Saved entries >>
##########

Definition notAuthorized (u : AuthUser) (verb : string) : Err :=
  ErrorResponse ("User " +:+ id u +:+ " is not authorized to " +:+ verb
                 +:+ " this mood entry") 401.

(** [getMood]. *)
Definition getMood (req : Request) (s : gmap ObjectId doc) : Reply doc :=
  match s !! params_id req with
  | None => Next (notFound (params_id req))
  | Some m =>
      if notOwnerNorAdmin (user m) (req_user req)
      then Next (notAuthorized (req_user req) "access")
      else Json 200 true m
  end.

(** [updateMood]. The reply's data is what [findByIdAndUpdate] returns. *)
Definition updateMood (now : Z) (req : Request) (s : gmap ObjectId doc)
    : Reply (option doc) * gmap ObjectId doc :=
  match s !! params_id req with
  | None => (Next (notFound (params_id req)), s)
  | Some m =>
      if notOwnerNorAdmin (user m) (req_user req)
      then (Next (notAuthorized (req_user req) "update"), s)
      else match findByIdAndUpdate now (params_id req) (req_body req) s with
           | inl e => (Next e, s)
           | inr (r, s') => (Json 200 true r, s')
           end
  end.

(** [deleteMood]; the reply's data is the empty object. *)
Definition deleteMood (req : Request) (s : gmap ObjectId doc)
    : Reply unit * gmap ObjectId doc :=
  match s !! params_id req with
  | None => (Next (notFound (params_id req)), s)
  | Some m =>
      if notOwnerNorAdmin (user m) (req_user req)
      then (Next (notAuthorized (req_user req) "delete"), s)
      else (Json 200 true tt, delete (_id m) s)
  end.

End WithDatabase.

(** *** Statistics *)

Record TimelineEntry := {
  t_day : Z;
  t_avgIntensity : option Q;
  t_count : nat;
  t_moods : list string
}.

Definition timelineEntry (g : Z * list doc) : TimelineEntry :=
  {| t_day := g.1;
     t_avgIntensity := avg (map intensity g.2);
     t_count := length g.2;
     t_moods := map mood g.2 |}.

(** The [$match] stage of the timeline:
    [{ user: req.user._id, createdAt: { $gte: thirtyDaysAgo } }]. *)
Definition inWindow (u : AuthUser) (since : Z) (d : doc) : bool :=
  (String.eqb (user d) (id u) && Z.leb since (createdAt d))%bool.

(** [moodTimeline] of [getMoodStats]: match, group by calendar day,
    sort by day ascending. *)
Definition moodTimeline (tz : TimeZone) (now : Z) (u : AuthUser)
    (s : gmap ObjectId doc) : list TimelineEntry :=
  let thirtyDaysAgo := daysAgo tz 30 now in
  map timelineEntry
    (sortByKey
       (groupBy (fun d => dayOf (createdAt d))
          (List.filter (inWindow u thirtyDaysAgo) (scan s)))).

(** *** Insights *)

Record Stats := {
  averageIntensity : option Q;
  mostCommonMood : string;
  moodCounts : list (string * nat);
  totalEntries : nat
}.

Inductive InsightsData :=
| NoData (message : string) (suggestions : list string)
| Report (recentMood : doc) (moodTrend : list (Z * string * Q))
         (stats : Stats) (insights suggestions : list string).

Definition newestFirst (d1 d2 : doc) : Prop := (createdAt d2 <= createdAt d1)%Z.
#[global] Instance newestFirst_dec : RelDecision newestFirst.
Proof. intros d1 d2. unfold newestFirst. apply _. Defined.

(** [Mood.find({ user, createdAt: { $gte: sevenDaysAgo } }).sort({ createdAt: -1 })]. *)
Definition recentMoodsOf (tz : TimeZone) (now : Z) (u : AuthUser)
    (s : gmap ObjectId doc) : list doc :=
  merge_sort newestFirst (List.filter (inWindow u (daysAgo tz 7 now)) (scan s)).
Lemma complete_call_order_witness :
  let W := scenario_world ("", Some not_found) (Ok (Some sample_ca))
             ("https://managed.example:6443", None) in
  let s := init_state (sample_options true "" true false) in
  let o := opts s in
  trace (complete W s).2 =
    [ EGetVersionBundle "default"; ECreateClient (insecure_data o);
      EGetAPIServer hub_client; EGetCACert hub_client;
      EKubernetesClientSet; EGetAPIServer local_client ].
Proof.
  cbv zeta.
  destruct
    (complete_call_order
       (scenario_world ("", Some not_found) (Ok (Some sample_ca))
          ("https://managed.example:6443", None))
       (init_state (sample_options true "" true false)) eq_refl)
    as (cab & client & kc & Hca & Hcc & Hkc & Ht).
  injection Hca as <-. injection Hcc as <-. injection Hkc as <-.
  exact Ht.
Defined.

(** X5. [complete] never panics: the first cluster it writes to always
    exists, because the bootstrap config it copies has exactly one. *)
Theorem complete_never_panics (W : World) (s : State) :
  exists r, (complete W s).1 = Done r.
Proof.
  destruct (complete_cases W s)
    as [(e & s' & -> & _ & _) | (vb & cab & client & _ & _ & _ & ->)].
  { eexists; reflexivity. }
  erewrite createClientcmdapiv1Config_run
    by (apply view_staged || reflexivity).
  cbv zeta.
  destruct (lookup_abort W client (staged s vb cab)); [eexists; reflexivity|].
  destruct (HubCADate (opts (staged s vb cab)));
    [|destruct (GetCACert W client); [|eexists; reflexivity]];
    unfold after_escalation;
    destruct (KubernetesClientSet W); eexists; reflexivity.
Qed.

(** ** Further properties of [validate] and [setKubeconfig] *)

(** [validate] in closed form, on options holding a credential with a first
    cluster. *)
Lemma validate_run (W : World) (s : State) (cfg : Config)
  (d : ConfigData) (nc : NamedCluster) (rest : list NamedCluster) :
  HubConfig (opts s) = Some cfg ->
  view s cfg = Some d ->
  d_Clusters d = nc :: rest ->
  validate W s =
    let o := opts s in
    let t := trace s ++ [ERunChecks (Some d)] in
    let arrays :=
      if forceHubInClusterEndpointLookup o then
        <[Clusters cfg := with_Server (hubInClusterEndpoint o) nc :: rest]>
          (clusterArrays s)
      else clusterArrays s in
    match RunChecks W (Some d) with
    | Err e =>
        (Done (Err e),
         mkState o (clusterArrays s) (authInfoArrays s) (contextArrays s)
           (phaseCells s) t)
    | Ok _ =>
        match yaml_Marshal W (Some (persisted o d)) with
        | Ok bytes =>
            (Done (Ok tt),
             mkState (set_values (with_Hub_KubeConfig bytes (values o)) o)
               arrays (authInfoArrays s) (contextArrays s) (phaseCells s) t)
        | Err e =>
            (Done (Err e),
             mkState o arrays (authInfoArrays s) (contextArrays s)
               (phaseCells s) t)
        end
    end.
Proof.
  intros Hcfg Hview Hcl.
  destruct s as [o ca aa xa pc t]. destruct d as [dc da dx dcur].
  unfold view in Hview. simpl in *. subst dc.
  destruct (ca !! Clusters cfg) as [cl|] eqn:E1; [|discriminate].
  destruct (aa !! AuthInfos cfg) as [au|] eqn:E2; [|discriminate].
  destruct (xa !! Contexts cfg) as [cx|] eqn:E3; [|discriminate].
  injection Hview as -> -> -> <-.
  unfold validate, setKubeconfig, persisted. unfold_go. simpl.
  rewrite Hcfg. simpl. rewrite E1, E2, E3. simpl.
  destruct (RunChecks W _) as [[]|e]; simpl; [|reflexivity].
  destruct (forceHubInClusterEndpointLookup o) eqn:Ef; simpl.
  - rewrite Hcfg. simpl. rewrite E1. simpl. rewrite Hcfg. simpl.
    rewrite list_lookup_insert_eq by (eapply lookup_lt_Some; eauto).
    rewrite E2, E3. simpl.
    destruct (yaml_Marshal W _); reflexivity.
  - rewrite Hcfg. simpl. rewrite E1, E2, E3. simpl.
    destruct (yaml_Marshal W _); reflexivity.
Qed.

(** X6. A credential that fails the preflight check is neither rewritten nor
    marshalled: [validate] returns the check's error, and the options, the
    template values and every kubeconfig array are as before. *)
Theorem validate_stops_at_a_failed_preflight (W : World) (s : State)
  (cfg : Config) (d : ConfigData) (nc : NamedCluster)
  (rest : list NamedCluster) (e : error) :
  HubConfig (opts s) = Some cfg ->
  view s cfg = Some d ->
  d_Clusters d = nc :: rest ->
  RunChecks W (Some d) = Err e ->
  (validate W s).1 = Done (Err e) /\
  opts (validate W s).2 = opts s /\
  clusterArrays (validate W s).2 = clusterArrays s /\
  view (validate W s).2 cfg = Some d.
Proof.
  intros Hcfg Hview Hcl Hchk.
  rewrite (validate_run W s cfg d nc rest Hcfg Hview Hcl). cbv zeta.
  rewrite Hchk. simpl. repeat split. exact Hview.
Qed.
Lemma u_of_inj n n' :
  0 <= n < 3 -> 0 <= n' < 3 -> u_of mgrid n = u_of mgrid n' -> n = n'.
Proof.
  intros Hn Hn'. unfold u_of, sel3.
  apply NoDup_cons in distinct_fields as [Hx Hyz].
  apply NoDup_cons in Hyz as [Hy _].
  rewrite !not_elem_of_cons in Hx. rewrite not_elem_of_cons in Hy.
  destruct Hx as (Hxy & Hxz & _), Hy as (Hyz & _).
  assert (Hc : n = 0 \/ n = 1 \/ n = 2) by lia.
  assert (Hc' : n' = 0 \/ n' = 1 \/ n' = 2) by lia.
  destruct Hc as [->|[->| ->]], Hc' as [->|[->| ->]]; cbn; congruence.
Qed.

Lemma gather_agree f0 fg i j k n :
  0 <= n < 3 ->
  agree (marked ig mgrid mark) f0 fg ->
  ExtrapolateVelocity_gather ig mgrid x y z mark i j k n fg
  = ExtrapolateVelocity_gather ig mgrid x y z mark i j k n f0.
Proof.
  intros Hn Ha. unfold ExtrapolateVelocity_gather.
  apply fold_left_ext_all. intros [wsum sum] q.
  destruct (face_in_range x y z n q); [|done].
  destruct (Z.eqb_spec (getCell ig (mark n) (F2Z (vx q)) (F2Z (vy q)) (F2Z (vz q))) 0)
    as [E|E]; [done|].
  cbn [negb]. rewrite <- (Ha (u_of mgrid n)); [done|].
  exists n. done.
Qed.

##########

REQUIREMENT >> All lines from the one that contains "assert (Hc : n" to the last line above must be given again exactly, with both included and nothing added.

RESULT OF THIS EXERCISE >>
  assert (Hc : n = 0 \/ n = 1 \/ n = 2) by lia.
  assert (Hc' : n' = 0 \/ n' = 1 \/ n' = 2) by lia.
  destruct Hc as [->|[->| ->]], Hc' as [->|[->| ->]]; cbn; congruence.
Qed.

Lemma gather_agree f0 fg i j k n :
  0 <= n < 3 ->
  agree (marked ig mgrid mark) f0 fg ->
  ExtrapolateVelocity_gather ig mgrid x y z mark i j k n fg
  = ExtrapolateVelocity_gather ig mgrid x y z mark i j k n f0.
Proof.
  intros Hn Ha. unfold ExtrapolateVelocity_gather.
  apply fold_left_ext_all. intros [wsum sum] q.
  destruct (face_in_range x y z n q); [|done].
  destruct (Z.eqb_spec (getCell ig (mark n) (F2Z (vx q)) (F2Z (vy q)) (F2Z (vz q))) 0)
    as [E|E]; [done|].
  cbn [negb]. rewrite <- (Ha (u_of mgrid n)); [done|].
  exists n. done.
Qed.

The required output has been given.